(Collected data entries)
Segment Open
(** The stripped text of a part occurs in the stripped text of the
    whole. *)
Lemma strip_occurs_in (t s : str) :
  (exists pre post, s = pre ++ t ++ post) ->
  exists pre post, strip s = pre ++ strip t ++ post.
Proof.
  intros Hts.
  destruct (strip t) as [|c u] eqn:Ht; [by exists (strip s), []; rewrite app_nil_r|].
  assert (isspace c = false) as Hc by (apply (strip_head t); by rewrite Ht).
  assert (exists pre post, s = pre ++ (c :: u) ++ post) as Hs.
  { apply (occurs_trans _ t); [|done]. rewrite <- Ht. apply strip_occurs. }
  apply (occurs_lstrip c u _ Hc) in Hs.
  destruct (rev (c :: u)) as [|c' u'] eqn:Hrev.
  { apply (f_equal (@length N)) in Hrev. rewrite length_rev in Hrev. done. }
  assert (isspace c' = false) as Hc'.
  { apply (strip_last t).
    by rewrite Ht, <- (rev_involutive (c :: u)), last_rev_head, Hrev. }
  apply occurs_rev in Hs. rewrite Hrev in Hs.
  apply (occurs_lstrip c' u' _ Hc') in Hs.
  apply occurs_rev in Hs. rewrite <- Hrev, rev_involutive in Hs.
  exact Hs.
Qed.

End StripFacts.

Section TreeFacts.

(** Induction on trees, the children taken as a list. *)
Lemma node_ind (P : node -> Prop) :
  (forall s, P (Text s)) ->
  (forall s, P (Special s)) ->
  (forall name attrs children,
      List.Forall P children -> P (Elem name attrs children)) ->
  forall n, P n.
Proof.
  intros HT HS HE. fix IH 1. intros [s|s|name attrs children].
  - apply HT.
  - apply HS.
  - apply HE. induction children as [|c cs IHcs]; constructor.
    + apply IH.
    + apply IHcs.
Qed.

Lemma walk_node_self (parents : list attrs_t) (n : node) :
  is_tag n -> In (parents, n) (walk_node parents n).
Proof. destruct n; try done. intros _. simpl. by left. Qed.

(** Document order: what lies below a child of a tag comes after the
    tag. *)
Lemma walk_node_order (top : node) :
  forall (parents0 parents : list attrs_t) (n child : node) (x : located),
    In (parents, n) (walk_node parents0 top) ->
    In child (children_of n) ->
    In x (walk_node (attrs_of n :: parents) child) ->
    exists l1 l2 l3,
      walk_node parents0 top = l1 ++ (parents, n) :: l2 ++ x :: l3.
Proof.
  induction top as [s|s|name attrs children IH] using node_ind;
    intros parents0 parents n child x Hn Hc Hx; try done.
  cbn [walk_node] in *. destruct Hn as [Hn|Hn].
  - injection Hn as <- <-. cbn [children_of attrs_of] in *.
    apply in_split in Hc as (cs1 & cs2 & ->).
    apply in_split in Hx as (w1 & w2 & Hx).
    rewrite flat_map_app. cbn [flat_map]. rewrite Hx.
    exists [], (flat_map (walk_node (attrs :: parents0)) cs1 ++ w1),
      (w2 ++ flat_map (walk_node (attrs :: parents0)) cs2).
    cbn [app]. by rewrite <- !app_assoc.
  - apply in_flat_map in Hn as (sub & Hsub & Hn).
    rewrite List.Forall_forall in IH.
    destruct (IH sub Hsub _ _ _ _ _ Hn Hc Hx) as (l1 & l2 & l3 & Heq).
    apply in_split in Hsub as (cs1 & cs2 & ->).
    rewrite flat_map_app. cbn [flat_map]. rewrite Heq.
    exists ((parents0, Elem name attrs (cs1 ++ sub :: cs2))
              :: flat_map (walk_node (attrs :: parents0)) cs1 ++ l1),
      l2, (l3 ++ flat_map (walk_node (attrs :: parents0)) cs2).
    cbn [app]. rewrite <- !app_assoc. cbn [app]. by rewrite <- !app_assoc.
Qed.

Lemma walk_order (parents0 parents : list attrs_t) (f : list node)
    (n child : node) (x : located) :
  In (parents, n) (walk parents0 f) ->
  In child (children_of n) ->
  In x (walk_node (attrs_of n :: parents) child) ->
  exists l1 l2 l3, walk parents0 f = l1 ++ (parents, n) :: l2 ++ x :: l3.
Proof.
  unfold walk. intros (top & Htop & Hn)%in_flat_map Hc Hx.
  destruct (walk_node_order top _ _ _ _ _ Hn Hc Hx) as (l1 & l2 & l3 & Heq).
  apply in_split in Htop as (f1 & f2 & ->).
  rewrite flat_map_app. cbn [flat_map]. rewrite Heq.
  exists (flat_map (walk_node parents0) f1 ++ l1), l2,
    (l3 ++ flat_map (walk_node parents0) f2).
  rewrite <- !app_assoc. cbn [app]. by rewrite <- !app_assoc.
Qed.

(** The text of a tag includes the text of each of its children. *)
Lemma get_text_child (n child : node) :
  In child (children_of n) ->
  exists pre post, get_text n = pre ++ get_text child ++ post.
Proof.
  destruct n as [s|s|name attrs children]; try done. cbn [children_of get_text].
  intros (cs1 & cs2 & ->)%in_split. rewrite flat_map_app. cbn [flat_map].
  eauto.
Qed.

End TreeFacts.

Section ListBlocks.

Lemma visible_blocks_app (l1 l2 : list located) :
  visible_blocks (l1 ++ l2) = visible_blocks l1 ++ visible_blocks l2.
Proof. unfold visible_blocks. apply flat_map_app. Qed.

Lemma list_element_block_name (element : node) :
  is_list_element element = true -> has_name block_names element = true.
Proof.
  unfold is_list_element, has_name, Py.eqb. cbn [existsb].
  rewrite !orb_true_iff, !bool_decide_eq_true.
  intros [H|[H|H]]; [ | |done]; rewrite H; reflexivity.
Qed.
(** X19. The happy path of the protocol: challenge, accepted connect,
    acknowledged agent request with a run id, any number of assistant
    deltas, then the lifecycle end.  The promise resolves with the
    deltas concatenated and trimmed, the socket is closed once, every
    delta has been handed to [onDelta], and the two requests sent are
    the connect and the agent request. *)
Lemma happy_path inv rid ds :
  rid ≠ [] →
  let st := run inv ([Message (Some connect_challenge);
                      Message (Some res_connect_ok);
                      Message (Some (res_agent_ok rid))]
                     ++ List.map (delta_input rid) ds
                     ++ [Message (Some (agent_event
                                          (lifecycle_end (Some rid))))]) in
  outcome st = Some (Resolved (trim (concat ds))) ∧ closes st = 1%nat ∧
  (has_onDelta inv = true → length (deltas st) = length ds) ∧
  sent st = [ReqConnect;
             ReqAgent (text inv)
                      (if falsy (agentId inv) then CLAWDBOT_AGENT_ID
                       else agentId inv)
                      (sessionKey inv)].
Proof.
  intros Hne st. subst st. unfold run.
  rewrite fold_left_app, fold_left_app.
  set (st3 := fold_left (handle inv) [_; _; _] init).
  assert (st3 = {| runId := Some rid; buf := []; outcome := None;
                   closes := 0;
                   sent := [ReqConnect;
                            ReqAgent (text inv)
                              (if falsy (agentId inv) then CLAWDBOT_AGENT_ID
                               else agentId inv) (sessionKey inv)];
                   deltas := [] |}) as Hst3.
  { subst st3. cbn [fold_left handle on_message connect_challenge
      res_connect_ok res_agent_ok m_type m_event m_id m_ok m_payload
      p_runId]. eval_is_str. cbn [andb negb].
    destruct rid; [done |]. reflexivity. }
  destruct (deltas_accumulate inv rid ds st3 Hne) as (H1 & H2 & H3 & H4 & H5 & H6).
  { by rewrite Hst3. }
  set (st4 := fold_left (handle inv) (List.map (delta_input rid) ds) st3) in *.
  cbn [fold_left handle].
  rewrite (on_message_lifecycle inv st4 _ (lifecycle_end (Some rid)));
    try reflexivity.
  2:{ unfold other_run. rewrite H1. cbn [lifecycle_end p_runId].
      unfold JS.eqb. rewrite bool_decide_eq_true_2 by done.
      by destruct rid. }
  unfold on_lifecycle. cbn [phase_of lifecycle_end p_data d_phase].
  eval_is_str. cbv iota. unfold close_and_settle. cbn.
  rewrite H2, H3, H4, H5, H6, Hst3. cbn.
  repeat split; try done. intros ->. done.
Qed.
(* ===== verification/Atomicity.v ===== *)
(** * Failure atomicity of the storage engine

    Every method of [RedbEngine] over a database whose calls may fail refines
    the same method over the [ideal] database that never fails: it returns the
    ideal result and leaves the ideal committed state, or it returns a redb
    error ([TransactionFailed] or [Internal]) and leaves the committed state
    unchanged; on a healthy database it is the ideal method. [Refines] is the
    relation, closed under sequencing as long as the first part only reads. *)
From S2P Require Import Prelude Core Redb Keys Storage.

(** The errors that come from redb itself. *)
Definition is_fault (e : StorageError) : Prop :=
  match e with TransactionFailed _ | Internal _ => True | _ => False end.

Section refinement.
Context {R : Redb} {C : Codecs} {T : RedbTx Tables} {TO : RedbTxOk T}.

Abbreviation M A := (St (db T) StorageError A).
Abbreviation M0 A := (St (@db Tables (ideal Tables)) StorageError A).

Record Refines {A} (m : M A) (m0 : M0 A) : Prop := {
  refines_run d r d' : m d = (r, d') →
    (r, snapshot d') = m0 (snapshot d)
    ∨ (∃ e, r = Err e ∧ is_fault e) ∧ snapshot d' = snapshot d;
  refines_healthy d : healthy d → ∃ r d', m d = (r, d')
    ∧ (r, snapshot d') = m0 (snapshot d) ∧ healthy d';
}.

(** Computations that leave the committed tables alone. *)
Definition ReadOnly {A} (m0 : M0 A) : Prop := ∀ t, (m0 t).2 = t.

Lemma refines_bind {A B} (m : M A) m0 (k : A → M B) k0 :
  Refines m m0 → ReadOnly m0 → (∀ a, Refines (k a) (k0 a)) →
  Refines (st_bind m k) (st_bind m0 k0).
Proof.
  intros [Hr Hh] Hro Hk. split; unfold st_bind.
  - intros d r d'. destruct (m d) as [r1 d1] eqn:Hm. specialize (Hr _ _ _ Hm).
    pose proof (Hro (snapshot d)) as Hro1.
    destruct Hr as [Heq|[(e & -> & He) Hs]].
    + rewrite <- Heq in Hro1 |- *. simpl in Hro1. destruct r1 as [a|e].
      * intros Hrun. apply (refines_run _ _ (Hk a)) in Hrun. by rewrite Hro1 in *.
      * intros [= <- <-]. by left.
    + intros [= <- <-]. right. eauto.
  - intros d Hd. destruct (Hh d Hd) as (r1 & d1 & -> & Heq & Hd1).
    rewrite <- Heq. destruct r1 as [a|e]; [|eauto].
    apply (refines_healthy _ _ (Hk a) d1 Hd1).
Qed.

Lemma refines_res {A} (r : Res A StorageError) : Refines (st_res r) (st_res r).
Proof. split; unfold st_res; [intros ??? [= <- <-]; auto|eauto]. Qed.

Lemma refines_ret {A} (a : A) : Refines (st_ret a) (st_ret a).
Proof. apply (refines_res (Ok a)). Qed.

Lemma refines_err {A} e : Refines (st_err (A:=A) e) (st_err e).
Proof. apply (refines_res (Err e)). Qed.

Lemma refines_call : Refines (redb_run tx_call Internal) (redb_run tx_call Internal).
Proof.
  split; unfold redb_run; simpl.
  - intros d r d'. destruct (tx_call d) as [[[]|m] d1] eqn:Hc; intros [= <- <-];
      apply call_snapshot in Hc; rewrite Hc; [by left|right; split; [by eexists|done]].
  - intros d Hd. destruct (healthy_call d Hd) as (d1 & Hc & ?).
    rewrite Hc. apply call_snapshot in Hc. rewrite <- Hc. eauto.
Qed.

Lemma refines_begin : Refines begin_tx begin_tx.
Proof.
  split; unfold begin_tx, redb_run, st_bind; simpl.
  - intros d r d'. destruct (tx_begin d) as [[[]|m] d1] eqn:Hc; intros [= <- <-];
      apply begin_snapshot in Hc; rewrite Hc; [by left|right; split; [by eexists|done]].
  - intros d Hd. destruct (healthy_begin d Hd) as (d1 & Hc & ?).
    rewrite Hc. apply begin_snapshot in Hc. rewrite <- Hc. eauto.
Qed.
Lemma index_history t a e m :
  Repr t a → nul_free e = true → nul_free m = true →
  omap (hist_entry (a_log a) (entity_transition_prefix e m)) (t_iter (ENTITY_TRANSITIONS t))
  = hist e m (a_log a).
Proof.
  intros HR He Hm. apply seq_sorted_unique.
  - eapply StronglySorted_omap; [|apply iter_strict].
    intros x y rx ry Hx Hy Hfx Hfy [Hle Hne].
    destruct (index_entry t a x HR Hx) as (r1 & Hr1 & Hk1 & ? & ? & Hs1 & Hb1).
    destruct (index_entry t a y HR Hy) as (r2 & Hr2 & Hk2 & ? & ? & Hs2 & Hb2).
    unfold hist_entry in Hfx, Hfy. rewrite Hk1 in Hfx. rewrite Hk2 in Hfy.
    destruct (starts_with (entity_transition_key (rec_entity_id r1) _ _) _) eqn:Hp1; [|done].
    destruct (starts_with (entity_transition_key (rec_entity_id r2) _ _) _) eqn:Hp2; [|done].
    apply entity_transition_prefix_match in Hp1 as [E1 E1']; [|done..].
    apply entity_transition_prefix_match in Hp2 as [E2 E2']; [|done..].
    assert (r1 = rx) as -> by congruence. assert (r2 = ry) as -> by congruence.
    unfold seq_lt.
    destruct (N.lt_ge_cases (rec_sequence rx) (rec_sequence ry)) as [|Hge]; [done|].
    exfalso. apply Hne. rewrite Hk1, Hk2, E1, E1', E2, E2' in Hle.
    rewrite Hk1, Hk2, E1, E1', E2, E2'.
    apply (anti_symm String.le); [exact Hle|]. apply entity_transition_key_le; lia.
  - eauto with sorted.
  - intros r. unfold hist. rewrite list_elem_of_omap, list_elem_of_filter. split.
    + intros (x & Hx & Hfx). destruct (index_entry t a x HR Hx) as (r1 & Hr1 & Hk1 & ? & ? & _ & _).
      unfold hist_entry in Hfx. rewrite Hk1 in Hfx.
      destruct (starts_with _ _) eqn:Hp1; [|done].
      apply entity_transition_prefix_match in Hp1 as [E1 E1']; [|done..].
      simplify_eq. eauto using log_at_elem.
    + intros ([<- <-] & Hin). pose proof Hin as Hk%(repr_log_at_elem _ _ _ HR).
      exists (entity_transition_key (rec_entity_id r) (rec_machine r) (rec_sequence r),
              rec_sequence r). split; [apply iter_elem, (r_index _ _ HR); eauto|].
      unfold hist_entry. cbn [fst snd].
      destruct (starts_with _ _) eqn:Hp; [done|].
      destruct (r_log_nul _ _ HR r Hin) as (? & ? & _).
      by rewrite (proj2 (entity_transition_prefix_match (rec_entity_id r) (rec_machine r)
        (rec_entity_id r) (rec_machine r) _ ltac:(done) ltac:(done) ltac:(done) ltac:(done))
        (conj eq_refl eq_refl)) in Hp.
Qed.

Lemma get_history_read t a e m limit after :
  Repr t a → nul_free e = true → nul_free m = true →
  get_history (T:=ideal _) e m limit after t
  = (Ok (page (default u32_max limit) (default 0%N after) (hist e m (a_log a))), t).
Proof.
  intros HR He Hm. unfold get_history. ideal_run.
  rewrite (collect_history_run _ _ _ _ _ _
    (hist_entry (a_log a) (entity_transition_prefix e m))).
  { rewrite (index_history t a e m HR He Hm), Nat.sub_0_r. done. }
  intros kv Hkv. destruct (index_entry t a kv HR Hkv) as (r & Hr & _ & _ & _ & Hs & _).
  unfold hist_entry. destruct (starts_with kv.1 _); [|done].
  pose proof (r_log _ _ HR kv.2) as Hl. rewrite Hr in Hl.
  apply decodes_inv_Some in Hl as (b & Hb & Hd). eauto 10.
Qed.

(** ** The log after a cursor *)

Lemma collect_after_run t limit (entries : list (N * bytes))
    (f : N * bytes → option TransitionRecord) results :
  (∀ kv, kv ∈ entries → ∃ r, f kv = Some r ∧ from_slice kv.2 = Ok r) →
  collect_after (T:=ideal _) limit entries results t
  = (Ok (results ++ take (N.to_nat limit - length results) (omap f entries)), t).
Proof.
  revert results. induction entries as [|kv entries IH]; intros results Hf;
    cbn [collect_after].
  { simpl. by rewrite take_nil, app_nil_r. }
  assert (∀ x, x ∈ entries → ∃ r, f x = Some r ∧ from_slice x.2 = Ok r) as Hf'.
  { intros. apply Hf. by apply elem_of_cons; right. }
  destruct (Hf kv ltac:(constructor)) as (r & Hr & Hd). cbn [omap list_omap]. rewrite Hr.
  destruct (N.leb_spec limit (N.of_nat (length results))) as [Hfull|Hroom].
  { replace (N.to_nat limit - length results) with 0 by lia. by rewrite take_0, app_nil_r. }
  ideal_run. rewrite Hd, IH, length_app by done. cbn [length].
  replace (N.to_nat limit - length results) with (S (N.to_nat limit - (length results + 1))) by lia.
  rewrite firstn_cons, <- app_assoc. done.
Qed.

Lemma log_entry t a kv :
  Repr t a → kv ∈ t_iter (TRANSITIONS t) →
  ∃ r, log_at (a_log a) kv.1 = Some r ∧ from_slice kv.2 = Ok r ∧ rec_sequence r = kv.1.
Proof.
  intros HR Hin. destruct kv as [k b]. apply iter_elem in Hin.
  pose proof (r_log _ _ HR k) as Hl. rewrite Hin in Hl. cbn.
  destruct (log_at (a_log a) k) as [r|] eqn:Hr; [|by inv Hl].
  apply decodes_inv_Some in Hl as (b' & [= <-] & Hd).
  exists r. split_and!; [done|done|]. by apply (r_log_seq _ _ HR).
Qed.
Segment Closed
> WORK REQUEST: Copy out only the lines of the records above from the one with "(** Computations that" through the one with "intros [Hr Hh]", exactly as they stand, both included.

> COMPLETED EXERCISE:
(** Computations that leave the committed tables alone. *)
Definition ReadOnly {A} (m0 : M0 A) : Prop := ∀ t, (m0 t).2 = t.

Lemma refines_bind {A B} (m : M A) m0 (k : A → M B) k0 :
  Refines m m0 → ReadOnly m0 → (∀ a, Refines (k a) (k0 a)) →
  Refines (st_bind m k) (st_bind m0 k0).
Proof.
  intros [Hr Hh] Hro Hk. split; unfold st_bind.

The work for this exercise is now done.